---------- SUPPLIED RECORDS ----------

Definition diverse_path_degrades_gracefully_when_topology_has_no_diversity (rng : R) : outcome unit :=
  let '(topo, rng) := topology_with 5 rng in
  let '(path, rng) := select_diverse_path topo 3 rng in
  let! path := unwrap_ok path in
  assert_eq (length path) 3%nat.

Definition diverse_path_prefers_diversity_over_full_repeats_when_partially_available (rng : R) : outcome unit :=
  let '(topo, rng) := topology_with_addresses
    [b_ "10.0.1.1:9001"; b_ "10.0.1.2:9001"; b_ "10.0.2.1:9001"; b_ "10.0.3.1:9001"] rng in
  let '(path, rng) := select_diverse_path topo 3 rng in
  let! path := unwrap_ok path in
  distinct_subnets path.

Definition diverse_path_errors_when_topology_too_small (rng : R) : outcome unit :=
  let '(topo, rng) := topology_with 2 rng in
  let '(result, rng) := select_diverse_path topo 5 rng in
  assert (match result with Err (InsufficientRelays _ _) => true | _ => false end).

Definition subnet_key_handles_hostnames_and_ipv6_as_unknown : outcome unit :=
  let! _ := assert_eq (subnet_key (b_ "relay2:9001")) None in
  let! _ := assert_eq (subnet_key (b_ "[::1]:9001")) None in
  assert_eq (subnet_key (b_ "not-even-an-address")) None.

Definition subnet_key_ignores_port_differences_on_the_same_host : outcome unit :=
  assert_eq (subnet_key (b_ "127.0.0.1:9001")) (subnet_key (b_ "127.0.0.1:9002")).

Definition path_tests (rng : R) : list (outcome unit) :=
  [selects_requested_hop_count rng; selected_relays_are_distinct rng; errors_when_topology_too_small rng;
   diverse_path_avoids_repeating_subnets_when_alternatives_exist rng;
   diverse_path_degrades_gracefully_when_topology_has_no_diversity rng;
   diverse_path_prefers_diversity_over_full_repeats_when_partially_available rng;
   diverse_path_errors_when_topology_too_small rng;
   subnet_key_handles_hostnames_and_ipv6_as_unknown;
   subnet_key_ignores_port_differences_on_the_same_host].

(** ** [lib.rs] *)

Definition make_relay (id : bytes) (port : Z) (rng : R) : RelayInfo * KeyPair * R :=
  let '(keypair, rng) := generate rng in
  let info := {| info_id := id; info_address := b_ "127.0.0.1:" ++ show_uint port;
                 info_public_key := public_key keypair |} in
  (info, keypair, rng).

(** The relay peels its layer, which should be for the address. *)
Definition forwards_to (keypair : KeyPair) (frame address : bytes) : outcome bytes :=
  let! peeled := unwrap_ok (peel_onion_layer keypair frame) in
  match peeled with
  | Forward next_hop body => let! _ := assert_eq next_hop address in Done body
  | _ => Panic
  end.

Definition three_hop_circuit_peels_correctly_at_every_hop (rng : R) : outcome unit :=
  let '(r1, kp1, rng) := make_relay (b_ "r1") 9001 rng in
  let '(r2, kp2, rng) := make_relay (b_ "r2") 9002 rng in
  let '(r3, kp3, rng) := make_relay (b_ "r3") 9003 rng in
  let '(onion, rng) := build_circuit [r1; r2; r3] (b_ "final message") rng in
  let! onion := unwrap_ok onion in
  let! layer_for_r2 := forwards_to kp1 onion (info_address r2) in
  let! layer_for_r3 := forwards_to kp2 layer_for_r2 (info_address r3) in
  let! peeled_3 := unwrap_ok (peel_onion_layer kp3 layer_for_r3) in
  match peeled_3 with
  | Deliver body => assert_eq body (b_ "final message")
  | _ => Panic
  end.

Definition empty_path_is_rejected (rng : R) : outcome unit :=
  let '(result, rng) := build_circuit [] (b_ "x") rng in
  assert (match result with Err EmptyPath => true | _ => false end).

Definition circuit_tests (rng : R) : list (outcome unit) :=
  [three_hop_circuit_peels_correctly_at_every_hop rng; empty_path_is_rejected rng].
End tests.

(** ** [topology_file.rs] *)

Section file_tests.
Context {E R : Type} `{Rng R} `{Crypto} `{Hex} `{HashOrder} `{Json E TopologyFile}.

(** The loop over the relays of the original. *)
Fixpoint survive (restored : Topology) (relays : list RelayInfo) : outcome unit :=
  match relays with
  | [] => Done tt
  | relay :: relays' =>
      let! restored_relay := unwrap_some (get restored (info_id relay)) in
      let! _ := assert_eq (info_address restored_relay) (info_address relay) in
      let! _ := assert_eq (info_public_key restored_relay) (info_public_key relay) in
      survive restored relays'
  end.

Definition json_roundtrip_preserves_every_relay (rng : R) : outcome unit :=
  let '(original, rng) := sample_topology rng in
  let! json := to_json (E:=E) original in
  let! restored := unwrap_ok (from_json (E:=E) json) in
  let! _ := assert_eq (topology_len restored) (topology_len original) in
  survive restored (all original).
End file_tests.

(** ** The tests pass *)

Section pass.
Context {R : Type} `{RngLaws R} `{CryptoLaws} `{HashOrderLaws}.

(** What the loops generate. *)
Definition generated_for (entry : bytes * bytes) (r : RelayInfo) : Prop :=
  info_id r = entry.1 /\ info_address r = entry.2 /\ length (info_public_key r) = 32%nat.

Lemma add_generated_relays entries : forall topo (rng : R),
  exists rs rng', add_generated topo entries rng = (add_relays topo rs, rng') /\ Forall2 generated_for entries rs.
Proof.
  induction entries as [|[id a] entries IH]; intros topo rng; [by exists [], rng|]. cbn [add_generated].
  destruct (generated rng) as (kp & rng1 & -> & Hkp).
  match goal with |- context[add_relay topo ?relay] => set (r := relay) end.
  destruct (IH (add_relay topo r) rng1) as (rs & rng2 & -> & Hrs).
  exists (r :: rs), rng2. split; [done|]. constructor; [|done]. split_and!; [done|done|by apply wf_public_length].
Qed.

Lemma generated_ids entries rs : Forall2 generated_for entries rs -> info_id <$> rs = entries.*1.
Proof. induction 1 as [|e r es rs [Hi _] _ IH]; [done|]. cbn. by rewrite Hi, IH. Qed.

(** The topology holds the generated relays, in some order. *)
Lemma generated_topology entries (rng : R) :
  NoDup entries.*1 ->
  exists t rs rng', add_generated topology_new entries rng = (t, rng') /\ wf_topology t /\
    Forall2 generated_for entries rs /\ all t ≡ₚ rs /\ length (all t) = length entries.
Proof.
  intros Hnd. destruct (add_generated_relays entries topology_new rng) as (rs & rng' & E & Hrs).
  exists (add_relays topology_new rs), rs, rng'.
  assert (all (add_relays topology_new rs) ≡ₚ rs) as Hall
    by (apply all_add_relays; by rewrite (generated_ids _ _ Hrs)).
  split_and!; [done|auto with veil|done|done|]. rewrite Hall. symmetry. by eapply Forall2_length.
Qed.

----------

- **YOUR GOAL**
What is needed is a full, exact copy of the records.

- **EXERCISE ANSWER**
Definition diverse_path_degrades_gracefully_when_topology_has_no_diversity (rng : R) : outcome unit :=
  let '(topo, rng) := topology_with 5 rng in
  let '(path, rng) := select_diverse_path topo 3 rng in
  let! path := unwrap_ok path in
  assert_eq (length path) 3%nat.

Definition diverse_path_prefers_diversity_over_full_repeats_when_partially_available (rng : R) : outcome unit :=
  let '(topo, rng) := topology_with_addresses
    [b_ "10.0.1.1:9001"; b_ "10.0.1.2:9001"; b_ "10.0.2.1:9001"; b_ "10.0.3.1:9001"] rng in
  let '(path, rng) := select_diverse_path topo 3 rng in
  let! path := unwrap_ok path in
  distinct_subnets path.

Definition diverse_path_errors_when_topology_too_small (rng : R) : outcome unit :=
  let '(topo, rng) := topology_with 2 rng in
  let '(result, rng) := select_diverse_path topo 5 rng in
  assert (match result with Err (InsufficientRelays _ _) => true | _ => false end).

Definition subnet_key_handles_hostnames_and_ipv6_as_unknown : outcome unit :=
  let! _ := assert_eq (subnet_key (b_ "relay2:9001")) None in
  let! _ := assert_eq (subnet_key (b_ "[::1]:9001")) None in
  assert_eq (subnet_key (b_ "not-even-an-address")) None.

Definition subnet_key_ignores_port_differences_on_the_same_host : outcome unit :=
  assert_eq (subnet_key (b_ "127.0.0.1:9001")) (subnet_key (b_ "127.0.0.1:9002")).

Definition path_tests (rng : R) : list (outcome unit) :=
  [selects_requested_hop_count rng; selected_relays_are_distinct rng; errors_when_topology_too_small rng;
   diverse_path_avoids_repeating_subnets_when_alternatives_exist rng;
   diverse_path_degrades_gracefully_when_topology_has_no_diversity rng;
   diverse_path_prefers_diversity_over_full_repeats_when_partially_available rng;
   diverse_path_errors_when_topology_too_small rng;
   subnet_key_handles_hostnames_and_ipv6_as_unknown;
   subnet_key_ignores_port_differences_on_the_same_host].

(** ** [lib.rs] *)

Definition make_relay (id : bytes) (port : Z) (rng : R) : RelayInfo * KeyPair * R :=
  let '(keypair, rng) := generate rng in
  let info := {| info_id := id; info_address := b_ "127.0.0.1:" ++ show_uint port;
                 info_public_key := public_key keypair |} in
  (info, keypair, rng).

(** The relay peels its layer, which should be for the address. *)
Definition forwards_to (keypair : KeyPair) (frame address : bytes) : outcome bytes :=
  let! peeled := unwrap_ok (peel_onion_layer keypair frame) in
  match peeled with
  | Forward next_hop body => let! _ := assert_eq next_hop address in Done body
  | _ => Panic
  end.

Definition three_hop_circuit_peels_correctly_at_every_hop (rng : R) : outcome unit :=
  let '(r1, kp1, rng) := make_relay (b_ "r1") 9001 rng in
  let '(r2, kp2, rng) := make_relay (b_ "r2") 9002 rng in
  let '(r3, kp3, rng) := make_relay (b_ "r3") 9003 rng in
  let '(onion, rng) := build_circuit [r1; r2; r3] (b_ "final message") rng in
  let! onion := unwrap_ok onion in
  let! layer_for_r2 := forwards_to kp1 onion (info_address r2) in
  let! layer_for_r3 := forwards_to kp2 layer_for_r2 (info_address r3) in
  let! peeled_3 := unwrap_ok (peel_onion_layer kp3 layer_for_r3) in
  match peeled_3 with
  | Deliver body => assert_eq body (b_ "final message")
  | _ => Panic
  end.

Definition empty_path_is_rejected (rng : R) : outcome unit :=
  let '(result, rng) := build_circuit [] (b_ "x") rng in
  assert (match result with Err EmptyPath => true | _ => false end).

Definition circuit_tests (rng : R) : list (outcome unit) :=
  [three_hop_circuit_peels_correctly_at_every_hop rng; empty_path_is_rejected rng].
End tests.

(** ** [topology_file.rs] *)

Section file_tests.
Context {E R : Type} `{Rng R} `{Crypto} `{Hex} `{HashOrder} `{Json E TopologyFile}.

(** The loop over the relays of the original. *)
Fixpoint survive (restored : Topology) (relays : list RelayInfo) : outcome unit :=
  match relays with
  | [] => Done tt
  | relay :: relays' =>
      let! restored_relay := unwrap_some (get restored (info_id relay)) in
      let! _ := assert_eq (info_address restored_relay) (info_address relay) in
      let! _ := assert_eq (info_public_key restored_relay) (info_public_key relay) in
      survive restored relays'
  end.

Definition json_roundtrip_preserves_every_relay (rng : R) : outcome unit :=
  let '(original, rng) := sample_topology rng in
  let! json := to_json (E:=E) original in
  let! restored := unwrap_ok (from_json (E:=E) json) in
  let! _ := assert_eq (topology_len restored) (topology_len original) in
  survive restored (all original).
End file_tests.

(** ** The tests pass *)

Section pass.
Context {R : Type} `{RngLaws R} `{CryptoLaws} `{HashOrderLaws}.

(** What the loops generate. *)
Definition generated_for (entry : bytes * bytes) (r : RelayInfo) : Prop :=
  info_id r = entry.1 /\ info_address r = entry.2 /\ length (info_public_key r) = 32%nat.

Lemma add_generated_relays entries : forall topo (rng : R),
  exists rs rng', add_generated topo entries rng = (add_relays topo rs, rng') /\ Forall2 generated_for entries rs.
Proof.
  induction entries as [|[id a] entries IH]; intros topo rng; [by exists [], rng|]. cbn [add_generated].
  destruct (generated rng) as (kp & rng1 & -> & Hkp).
  match goal with |- context[add_relay topo ?relay] => set (r := relay) end.
  destruct (IH (add_relay topo r) rng1) as (rs & rng2 & -> & Hrs).
  exists (r :: rs), rng2. split; [done|]. constructor; [|done]. split_and!; [done|done|by apply wf_public_length].
Qed.

Lemma generated_ids entries rs : Forall2 generated_for entries rs -> info_id <$> rs = entries.*1.
Proof. induction 1 as [|e r es rs [Hi _] _ IH]; [done|]. cbn. by rewrite Hi, IH. Qed.

(** The topology holds the generated relays, in some order. *)
Lemma generated_topology entries (rng : R) :
  NoDup entries.*1 ->
  exists t rs rng', add_generated topology_new entries rng = (t, rng') /\ wf_topology t /\
    Forall2 generated_for entries rs /\ all t ≡ₚ rs /\ length (all t) = length entries.
Proof.
  intros Hnd. destruct (add_generated_relays entries topology_new rng) as (rs & rng' & E & Hrs).
  exists (add_relays topology_new rs), rs, rng'.
  assert (all (add_relays topology_new rs) ≡ₚ rs) as Hall
    by (apply all_add_relays; by rewrite (generated_ids _ _ Hrs)).
  split_and!; [done|auto with veil|done|done|]. rewrite Hall. symmetry. by eapply Forall2_length.
Qed.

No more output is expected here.